Slavic Village could be the launching pad for a national program, where rehab investors, demolition crews, servicers, property preservation companies and the city are partnering to rip down properties and attract private capital to then rejuvenate the house next door.

“It’s still in the implementation stage,” Klein says. “This has never been done. We’re figuring out the concept.”

Rick Sharga, executive vice president of Carrington Mortgage Services, believes there will be more land bank projects this year.

“One of the reasons we haven’t seen much of this activity to date probably comes down to budgetary issues — many cities across the country are running deficits and simply don’t have the funds to pay the demolition costs, even if the property owners were willing to give them the properties,” Sharga says. “The fact that certain Ohio counties have decided to use funds from the AG settlement drew some complaints from consumer groups, but is really a smart way to pay for clearing away properties that are safety hazards, and which are likely dragging down the property values of adjacent homes.”

The key to more enthusiasm for a broader effort is the early success of these pilots, which Sharga said is inevitable.

“There may be a psychological barrier to the demolition strategy as well; bulldozing a home is a permanent action, and indicates that everything else has failed,” Sharga says. “I think once we see positive results in some of the communities that take this action first, you’ll start to see it happen in other areas which were either egregiously overbuilt during the housing boom, or fell into disrepair during the recession.”

Caroline Reaves, CEO of property preservation firm Mortgage Contracting Services, says some servicers are beginning to change their own policies to encourage more demolition. Cities like Chicago are beginning to enforce code violations and force the banks to pay for the demolition.

There were 18,320 vacant Chicago properties as of September 2010, according to the most recent study from the Woodstock Institute. Nearly 70% were tied to foreclosure filings began between 2006 and the first half of 2010.

“Neighborhood blight has been one factor contributing to drastically depreciated home values,” Reaves says. “To prevent its spread, some banks and servicers themselves are re-evaluating certain vacant properties and proactively demolishing abandoned, condemned and/or dilapidated properties to result in nice, manicured lots.”

In early March, Bank of America donated another 75 homes to Kansas City and provided up to $875,000 to rehab or demolish them. Last year, it donated another 100 to the city of Detroit.

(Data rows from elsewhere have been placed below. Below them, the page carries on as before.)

(* ================================================================== *)
(** ** Base64 decoding (the relay's side of [submit_bundle]) *)

(** The value of a character of the standard alphabet. *)
Definition base64_val (c : ascii) : option Z :=
  let n := Z.of_nat (nat_of_ascii c) in
  if (65 <=? n) && (n <=? 90) then Some (n - 65)
  else if (97 <=? n) && (n <=? 122) then Some (n - 71)
  else if (48 <=? n) && (n <=? 57) then Some (n + 4)
  else if n =? 43 then Some 62
  else if n =? 47 then Some 63
  else None.

(** Padded standard base64: four characters give three bytes, or fewer
    before ["="] padding at the end. *)
Fixpoint base64_decode_chars (cs : list ascii) : option (list byte) :=
  match cs with
  | [] => Some []
  | c0 :: c1 :: c2 :: c3 :: rest =>
      if Ascii.eqb c3 "=" then
        match rest with
        | _ :: _ => None
        | [] =>
            if Ascii.eqb c2 "=" then
              match base64_val c0, base64_val c1 with
              | Some d0, Some d1 => Some [Z_to_byte ((d0 * 262144 + d1 * 4096) / 65536)]
              | _, _ => None
              end
            else
              match base64_val c0, base64_val c1, base64_val c2 with
              | Some d0, Some d1, Some d2 =>
                  let n := d0 * 262144 + d1 * 4096 + d2 * 64 in
                  Some [Z_to_byte (n / 65536); Z_to_byte (n / 256)]
              | _, _, _ => None
              end
        end
      else
        match base64_val c0, base64_val c1, base64_val c2, base64_val c3, base64_decode_chars rest with
        | Some d0, Some d1, Some d2, Some d3, Some r =>
            let n := d0 * 262144 + d1 * 4096 + d2 * 64 + d3 in
            Some (Z_to_byte (n / 65536) :: Z_to_byte (n / 256) :: Z_to_byte n :: r)
        | _, _, _, _, _ => None
        end
  | _ => None
  end.

Definition base64_decode (s : string) : option (list byte) :=
  base64_decode_chars (list_ascii_of_string s).

(* ================================================================== *)
(** * Theorems *)

Example keccak256_empty :
  keccak256 [] = hex_of "c5d2460186f7233c927e7db2dcc703c0e500b653ca82273b7bfad8045d85a470".
Proof. vm_compute. reflexivity. Qed.

Example address_of_generator :
  address_of Secp256k1.G = hex_of "7E5F4552091A69125d5DfCb7b8C2659029395Bdf".
Proof. vm_compute. reflexivity. Qed.

Example address_of_key_2 :
  address_of (Secp256k1.lin2 2 Secp256k1.G 0 Secp256k1.Inf)
  = hex_of "2B5AD5c4795c026514f8317c7a215E218DcCD6cF".
Proof. vm_compute. reflexivity. Qed.


(** A concrete DER signature whose matching recovery id is 2: the point
    [R] has abscissa [7 + N] (which is below [p]), while [7] itself is not the
    abscissa of any curve point, so recovery ids 0 and 1 fail. *)
Example c3_probe :
  Secp256k1.lift_x 7 false = None /\ Secp256k1.lift_x 7 true = None.
Proof. vm_compute. split; reflexivity. Qed.

(* ------------------------------------------------------------------ *)
(** ** Simulation *)

(** C1 (code_bug): [simulate_signed_bundle] on the bundle [[0x01]; [0x02]]
    where the node mines the first transaction and refuses the second: the
    call returns the broadcast error while the node keeps the first
    transaction and the snapshot, i.e. the state at [evm_snapshot] time is
    not restored on this exit path. *)
Theorem simulate_signed_bundle_error_skips_revert :
  simulate_signed_bundle world_second_refused fresh_node [[Byte.x01]; [Byte.x02]] None
  = (Err "send_raw failed", mkNode [[Byte.x01]] None [(0, ([], None))])
  /\ node_view (mkNode [[Byte.x01]] None [(0, ([], None))]) <> node_view fresh_node.
Proof.
  split.
  - vm_compute. reflexivity.
  - unfold node_view; simpl. discriminate.
Qed.

(** C4 (code_bug): the task of offset 0 with base nonce 100 on two legacy
    transactions of nonce 7 signs both with nonce 7: [set_nonce_tx] leaves
    non-EIP-1559 transactions unchanged, so the bundle does not use the
    nonces 100, 101. *)
Theorem nonce_task_legacy_keeps_nonce :
  nonce_task nonce_echo_env [legacy_nonce_7; legacy_nonce_7] 100 0
  = (TOk (100, 0, [receipt_ok], [Z_to_be 8 7; Z_to_be 8 7]),
     [SimulateCall 0 [Z_to_be 8 7; Z_to_be 8 7]])
  /\ Z_to_be 8 7 <> Z_to_be 8 100.
Proof.
  split.
  - vm_compute. reflexivity.
  - vm_compute. discriminate.
Qed.

(* ------------------------------------------------------------------ *)
(** ** Nonce sweep *)

Lemma insert_by_nonce_perm : forall o l, Permutation (insert_by_nonce o l) (o :: l).
Proof.
  intros o l; induction l as [|o' l IH]; simpl; [reflexivity|].
  destruct (outcome_nonce o' <=? outcome_nonce o); [|reflexivity].
  rewrite IH. apply perm_swap.
Qed.

Lemma sort_by_nonce_perm_acc : forall l acc,
  Permutation (fold_left (fun acc o => insert_by_nonce o acc) l acc) (acc ++ l).
Proof.
  induction l as [|o l IH]; intros acc; simpl.
  - rewrite app_nil_r. reflexivity.
  - rewrite IH, insert_by_nonce_perm. apply Permutation_middle.
Qed.

Lemma sort_by_nonce_perm : forall l, Permutation (sort_by_nonce l) l.
Proof. intros l. apply (sort_by_nonce_perm_acc l []). Qed.

Definition nonce_le (a b : Outcome) : Prop := outcome_nonce a <= outcome_nonce b.
Definition nonce_lt (a b : Outcome) : Prop := outcome_nonce a < outcome_nonce b.

Lemma insert_by_nonce_sorted : forall o l,
  Sorted nonce_le l -> Sorted nonce_le (insert_by_nonce o l).
Proof.
  intros o l; induction l as [|o' l IH]; intros Hs; simpl.
  - constructor; constructor.
  - inversion Hs as [|? ? Hl Hhd]; subst.
    destruct (outcome_nonce o' <=? outcome_nonce o) eqn:E.
    + apply Z.leb_le in E. constructor; [apply IH, Hl|].
      destruct l as [|o'' l]; simpl; [constructor; exact E|].
      inversion Hhd; subst.
      destruct (outcome_nonce o'' <=? outcome_nonce o); constructor; assumption.
    + apply Z.leb_gt in E. constructor; [exact Hs|]. constructor. unfold nonce_le; lia.
Qed.

Lemma sort_by_nonce_sorted : forall l, Sorted nonce_le (sort_by_nonce l).
Proof.
  intros l. unfold sort_by_nonce.
  assert (H : forall acc, Sorted nonce_le acc ->
            Sorted nonce_le (fold_left (fun acc o => insert_by_nonce o acc) l acc)).
  { induction l as [|o l IH]; intros acc Ha; simpl; [exact Ha|].
    apply IH, insert_by_nonce_sorted, Ha. }
  apply H. constructor.
Qed.

Lemma sorted_le_nodup_lt : forall l,
  Sorted nonce_le l -> NoDup (map outcome_nonce l) -> Sorted nonce_lt l.
Proof.
  intros l Hs Hnd.
  apply StronglySorted_Sorted.
  apply Sorted_StronglySorted in Hs;
    [|intros x y z; unfold nonce_le; lia].
  induction Hs as [|a l Hs IH Hall]; constructor.
  - inversion Hnd; auto.
  - inversion Hnd as [|? ? Hnotin _]; subst.
    rewrite Forall_forall in *. intros x Hx.
    specialize (Hall x Hx). unfold nonce_le, nonce_lt in *.
    assert (outcome_nonce a <> outcome_nonce x); [|lia].
    intros Heq. apply Hnotin. rewrite Heq. apply in_map, Hx.
Qed.

Lemma nonce_task_nonce : forall env unsigned base k o,
  fst (nonce_task env unsigned base k) = TOk o -> outcome_nonce o = base + Z.of_nat k.
Proof.
  intros env unsigned base k o H. unfold nonce_task in H.
  destruct (u64_max <? base + Z.of_nat k); [discriminate|].
  destruct (sign_bundle (sw_sign env) (base + Z.of_nat k) unsigned); try discriminate.
  simpl in H. destruct (sw_simulate env k a) as [rs|]; [|discriminate].
  destruct (sw_score env rs a); inversion H; reflexivity.
Qed.

Lemma collect_nonces_in : forall env unsigned base order x,
  In x (map outcome_nonce
          (collect_outcomes (map (fun k => fst (nonce_task env unsigned base k)) order))) ->
  exists k, In k order /\ x = base + Z.of_nat k.
Proof.
  intros env unsigned base order x; induction order as [|k order IH]; simpl; [tauto|].
  destruct (fst (nonce_task env unsigned base k)) eqn:E; simpl.
  - intros [Hx|Hx].
    + exists k. split; [left; reflexivity|]. rewrite <- Hx. eapply nonce_task_nonce; eauto.
    + destruct (IH Hx) as [k' [Hk' ->]]. exists k'. auto.
  - intros Hx. destruct (IH Hx) as [k' [Hk' ->]]. exists k'. auto.
  - intros Hx. destruct (IH Hx) as [k' [Hk' ->]]. exists k'. auto.
Qed.

Lemma collect_nonces_nodup : forall env unsigned base order,
  NoDup order ->
  NoDup (map outcome_nonce
           (collect_outcomes (map (fun k => fst (nonce_task env unsigned base k)) order))).
Proof.
  intros env unsigned base order Hnd; induction Hnd as [|k order Hk Hnd IH]; simpl;
    [constructor|].
  destruct (fst (nonce_task env unsigned base k)) eqn:E; simpl; auto.
  constructor; auto.
  rewrite (nonce_task_nonce _ _ _ _ _ E).
  intros Hin. apply collect_nonces_in in Hin. destruct Hin as [k' [Hk' Heq]].
  assert (k = k') by lia. subst. contradiction.
Qed.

Still, with costs so high and timelines so long for taking down a home, forecasting how much of the excess inventory will be torn down is nearly impossible.

“It is challenging to forecast an exact volume of demolition initiatives that will be carried out this year, but we are seeing a high level of collaboration between all the parties involved in this process to ensure a positive solution that helps stabilize our nation’s communities and reduces neighborhood blight,” Reaves says.

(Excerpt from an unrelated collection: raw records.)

(** Modelled from the spec: the [gd.InitialInstance] binding is not among the
    sources. An instance has the attributes "objectName (string), x, y
    (numeric position), zOrder (integer), layerName (string)"; positions are
    the JavaScript numbers the component is given, z-orders the integers the
    binding holds. *)
Record InitialInstance : Type := mkInstance {
  getObjectName : string;
  getX : Js.Num;
  getY : Js.Num;
  getZOrder : Z;
  getLayer : string;
}.

(** Modelled from the spec: the [gd.InitialInstancesContainer] binding is not
    among the sources. The scene graph is "an arena of instances addressed by
    stable identifiers"; the instances are kept in insertion order, with the
    next identifier to hand out. *)
Record InitialInstancesContainer : Type := mkContainer {
  instances : list (InstanceRef * InitialInstance);
  nextRef : InstanceRef;
}.

(** Modelled from the spec: the value of the "new, default-valued" instance
    that [insertInstance] returns is not among the sources; numbers default to
    0 and strings to the empty string. *)
Definition defaultInstance : InitialInstance :=
  {| getObjectName := ""; getX := 0; getY := 0; getZOrder := 0; getLayer := "" |}.

(** Modelled from the spec: [insertNewInitialInstance] of the missing
    container, "insertInstance() → Instance (new, default-valued)". *)
Definition insertNewInitialInstance (c : InitialInstancesContainer)
  : InstanceRef * InitialInstancesContainer :=
  (nextRef c,
   {| instances := instances c ++ [(nextRef c, defaultInstance)];
      nextRef := S (nextRef c) |}).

Fernbacher, too, believes cost is the largest issue that is keeping more projects on hold. But, he says dollar-for-dollar, demolition could be one of the best solutions for the housing market once carrying costs, insurance, safety and liability costs for homes stalled in a jammed foreclosure process are factored in.

He’s already seeing a growing interest. Based on his models, GSPS business is set to quadruple from last year — in just the first four months of 2012. He has 21 full-time employees and 230 independent subcontractors, many laid-off construction workers who once built nearby homes.

But unlike demolition causes in the past, there will be a lot more green space this time around, he says.

“It’s completely come full circle,” he says. “Where it became about excess before, it’s about becoming a minimalist and reducing the inventory now.”